The first use of barcodes was to label railroad cars, but they were not commercially successful until they were used to automate supermarket checkout systems, a task in which they have become almost universal. Their use has spread to many other roles as well, tasks that are generically referred to as Auto ID Data Capture (AIDC). Systems such as RFID are attempting to make inroads in the AIDC market, but the simplicity, universality and low cost of barcodes has limited the role of these other systems. It costs about US$0.005 to implement a barcode compared to passive RFID which still costs about US$0.07 to US$0.30 per tag.
Barcodes can be read by optical scanners called barcode readers, or scanned from an image by special software. In Japan, most mobile phones have built-in scanning software for 2D codes, and similar software is becoming available on smartphone platforms.
History
In 1932 Wallace Flint started a project at the Harvard University Graduate School of Business Administration to better automate customer purchasing. As punch cards were prevalent at the time, the system they envisioned used a catalog of items with corresponding punch cards for each one. The customer would hand the cards to a clerk who would load them into a reader. The item would then be found and retrieved from a fully automated warehouse.Tony Seideman, "Barcodes Sweep the World", Wonders of Modern Technology An itemized bill was automatically produced. In spite of its promise, punch card systems were expensive and the country was in the midst of the Great Depression. The project never went anywhere, but Flint's efforts would later prove decisive.
Silver, Woodland and Johanson
In 1948 Bernard Silver, a graduate student at Drexel Institute of Technology in Philadelphia, overheard the president of a local food chain asking one of the deans to research a system to automatically read product information during checkout. Silver told his friends Norman Joseph Woodland and Jordin Johanson about the request, and the three started working on a variety of systems. Their first working system used ultraviolet ink, but this proved to fade and was fairly expensive.

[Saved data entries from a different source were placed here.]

(** The neighbours' score stays between 0 and 4 times their total
    weight when similarities are non-negative and ratings in range. *)
Lemma neighbour_votes_bounds profiles similar_users item :
  Forall (fun p => Forall rating_in_range (interaction_history (snd p))) profiles ->
  Forall (fun p => 0 <= snd p) similar_users ->
  let '(score, total) := neighbour_votes profiles similar_users item in
  0 <= total /\ 0 <= score /\ score <= 4 * total.
Proof.
  intros Hratings. unfold neighbour_votes.
  assert (H : forall acc : Q * Q,
             (0 <= snd acc /\ 0 <= fst acc /\ fst acc <= 4 * snd acc) ->
             Forall (fun p => 0 <= snd p) similar_users ->
             let '(score, total) :=
               fold_left
                 (fun '(score, total_weight) '(similar_user_id, similarity) =>
                    match Dict.get similar_user_id profiles with
                    | None => (score, total_weight)
                    | Some similar_profile =>
                        match first_interaction_with item
                                (interaction_history similar_profile) with
                        | Some interaction =>
                            (score + similarity * _get_interaction_weight interaction,
                             total_weight + similarity)
                        | None => (score, total_weight)
                        end
                    end)
                 similar_users acc in
             0 <= total /\ 0 <= score /\ score <= 4 * total).
  { induction similar_users as [| [uid sim] rest IH]; simpl.
    - intros [score total]. simpl. tauto.
    - intros [score total] Hacc Hsims. simpl in Hacc.
      apply List.Forall_cons_iff in Hsims. destruct Hsims as [Hsim Hrest]. simpl in Hsim.
      apply IH; [| exact Hrest].
      destruct (Dict.get uid profiles) as [p |] eqn:Ep; [| exact Hacc].
      destruct (first_interaction_with item (interaction_history p))
        as [i |] eqn:Ei; [| exact Hacc].
      apply DictFacts.get_In in Ep.
      rewrite List.Forall_forall in Hratings. specialize (Hratings _ Ep). simpl in Hratings.
      apply find_some in Ei. destruct Ei as [Hi _].
      rewrite List.Forall_forall in Hratings. specialize (Hratings _ Hi).
      destruct (interaction_weight_bounds i Hratings) as [Hw0 Hw4].
      simpl. repeat split; nra. }
  apply H. simpl. repeat split; lra.
Qed.

Lemma similar_users_nonneg svc user top_k :
  similarities_nonneg svc user ->
  Forall (fun p => 0 <= snd p) (find_similar_users svc user top_k).
Proof.
  intros H. unfold find_similar_users.
  destruct (Dict.get user (user_similarities svc)) as [sims |] eqn:E; [| constructor].
  specialize (H sims E). rewrite List.Forall_forall in *.
  intros x Hx. apply H. apply DictFacts.take_In in Hx.
  now apply DictFacts.sorted_desc_In in Hx.
Qed.

(** Under those assumptions every collaborative score lies in [0, 4]. *)
Lemma collaborative_scores_bounded svc user items top_k it score :
  similarities_nonneg svc user -> ratings_in_range svc ->
  In (it, score) (generate_collaborative_recommendations svc user items top_k) ->
  0 <= score /\ score <= 4.
Proof.
  intros Hsim Hrat H. apply recommendation_entries in H.
  destruct H as [_ [Hpos ->]]. unfold votes in *.
  pose proof (neighbour_votes_bounds (user_profiles svc)
                (find_similar_users svc user 10) (item_id it) Hrat
                (similar_users_nonneg svc user 10 Hsim)) as Hb.
  destruct (neighbour_votes _ _ _) as [sc total]. simpl in *.
  destruct Hb as [_ [H0 H4]].
  split; [apply Qle_shift_div_l | apply Qle_shift_div_r]; lra.
Qed.

(** A recommendation names an item of the list it was asked about. *)
Lemma resolve_items_from items scored it score :
  In (it, score) (resolve_items items scored) -> In it items.
Proof.
  unfold resolve_items. rewrite in_flat_map.
  intros [[id s] [_ Hx]].
  destruct (List.find _ items) as [it' |] eqn:Ef; [| destruct Hx].
  destruct Hx as [[= -> _] | []].
  now apply find_some in Ef.
Qed.

Lemma recommendation_from svc user items top_k it score :
  In (it, score) (generate_collaborative_recommendations svc user items top_k) ->
  In it items.
Proof.
  unfold generate_collaborative_recommendations.
  destruct (find_similar_users svc user 10) as [| n ns]; [intros [] |].
  destruct (Dict.get user (user_profiles svc)) as [profile |]; [| intros []].
  apply resolve_items_from.
Qed.

(** The loop over the neighbours adds up, over the voters, the products
    of similarity and weight on one side and the similarities on the
    other. *)
Lemma neighbour_votes_sums svc user item :
  fst (votes svc user item)
  == fold_right (fun p acc => fst p * snd p + acc) 0 (voters svc user item) /\
  snd (votes svc user item)
  == fold_right (fun p acc => fst p + acc) 0 (voters svc user item).
Proof.
  unfold votes, voters, neighbour_votes.
  set (profiles := user_profiles svc).
  assert (H : forall (l : list (string * Q)) (acc : Q * Q),
             let r :=
               fold_left
                 (fun '(score, total_weight) '(similar_user_id, similarity) =>
                    match Dict.get similar_user_id profiles with
                    | None => (score, total_weight)
                    | Some similar_profile =>
                        match first_interaction_with item
                                (interaction_history similar_profile) with
                        | Some interaction =>
                            (score + similarity * _get_interaction_weight interaction,
                             total_weight + similarity)
                        | None => (score, total_weight)
                        end
                    end)
                 l acc in
             let vs :=
               omap
                 (fun neighbour : string * Q =>
                    match Dict.get (fst neighbour) profiles with
                    | Some profile =>
                        match first_interaction_with item (interaction_history profile) with
                        | Some interaction =>
                            Some (snd neighbour, _get_interaction_weight interaction)
                        | None => None
                        end
                    | None => None
                    end)
                 l in
             fst r == fst acc + fold_right (fun p a => fst p * snd p + a) 0 vs /\
             snd r == snd acc + fold_right (fun p a => fst p + a) 0 vs).
  { induction l as [| [uid sim] l IH]; intros [score total]; cbn.
    - split; ring.
    - destruct (Dict.get uid profiles) as [p |]; [| apply IH].
      destruct (first_interaction_with item (interaction_history p)) as [i |];
        [| apply IH].
      destruct (IH (score + sim * _get_interaction_weight i, total + sim)) as [H1 H2].
      cbn in *. split; [rewrite H1 | rewrite H2]; ring. }
  destruct (H (find_similar_users svc user 10) (0.0, 0.0)) as [H1 H2].
  cbn in *. split; [rewrite H1 | rewrite H2]; ring.
Qed.

(** The score of a recommendation returned for a single item is the
    similarity-weighted mean of the weights of its voters. *)
Lemma single_item_score svc user it top_k it' score rest :
  generate_collaborative_recommendations svc user [it] top_k = (it', score) :: rest ->
  score == weighted_mean (voters svc user (item_id it)).
Proof.
  intros E.
  assert (Hin : In (it', score)
                   (generate_collaborative_recommendations svc user [it] top_k))
    by (rewrite E; now left).
  pose proof (recommendation_from _ _ _ _ _ _ Hin) as [<- | []].
  apply recommendation_entries in Hin. destruct Hin as [_ [_ ->]].
  destruct (neighbour_votes_sums svc user (item_id it)) as [H1 H2].
  unfold weighted_mean. now rewrite H1, H2.
Qed.

End CollaborativeFacts.

(** ** The hybrid orchestrator *)
Module EngineFacts.
Import Py Engine Spec.
Local Open Scope Q_scope.

(** The dictionary [scores] of one candidate holds exactly three entries;
    [contextual] is not among them. *)
Lemma approach_scores_lookup
    (content : UserProfile -> list RecommendationItem -> nat ->
               list (RecommendationItem * Q))
    (e : RecommendationEngine) (profile : UserProfile)
    (request : RecommendationRequest) (it : RecommendationItem) :
  approach_scores content e profile request it !! "content_based"
    = Some (first_score_or_default (content profile [it] 1%nat)) /\
  approach_scores content e profile request it !! "collaborative"
    = Some (first_score_or_default
              (Collaborative.generate_collaborative_recommendations
                 (collaborative_service e) (req_user_id request) [it] 1%nat)) /\
  approach_scores content e profile request it !! "preference_learning"
    = Some ((Learning.predict_user_rating (preference_service e) (req_user_id request) it
               (req_preferences request) - 1) / 4) /\
  approach_scores content e profile request it !! "contextual" = None.
Proof. unfold approach_scores. repeat split; now simplify_map_eq. Qed.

Convinced that the system was workable with further development, Woodland quit his position at Drexel, moved into his father's apartment in Florida, and continued working on the system. His next inspiration came from Morse code, and he formed his first barcode when "I just extended the dots and dashes downwards and made narrow lines and wide lines out of them." To read them, he adapted technology from optical soundtracks in movies, using a 500-watt light bulb shining through the paper onto an RCA935 photomultiplier tube (from a movie projector) on the far side. He later decided that the system would work better if it were printed as a circle instead of a line, allowing it to be scanned in any direction.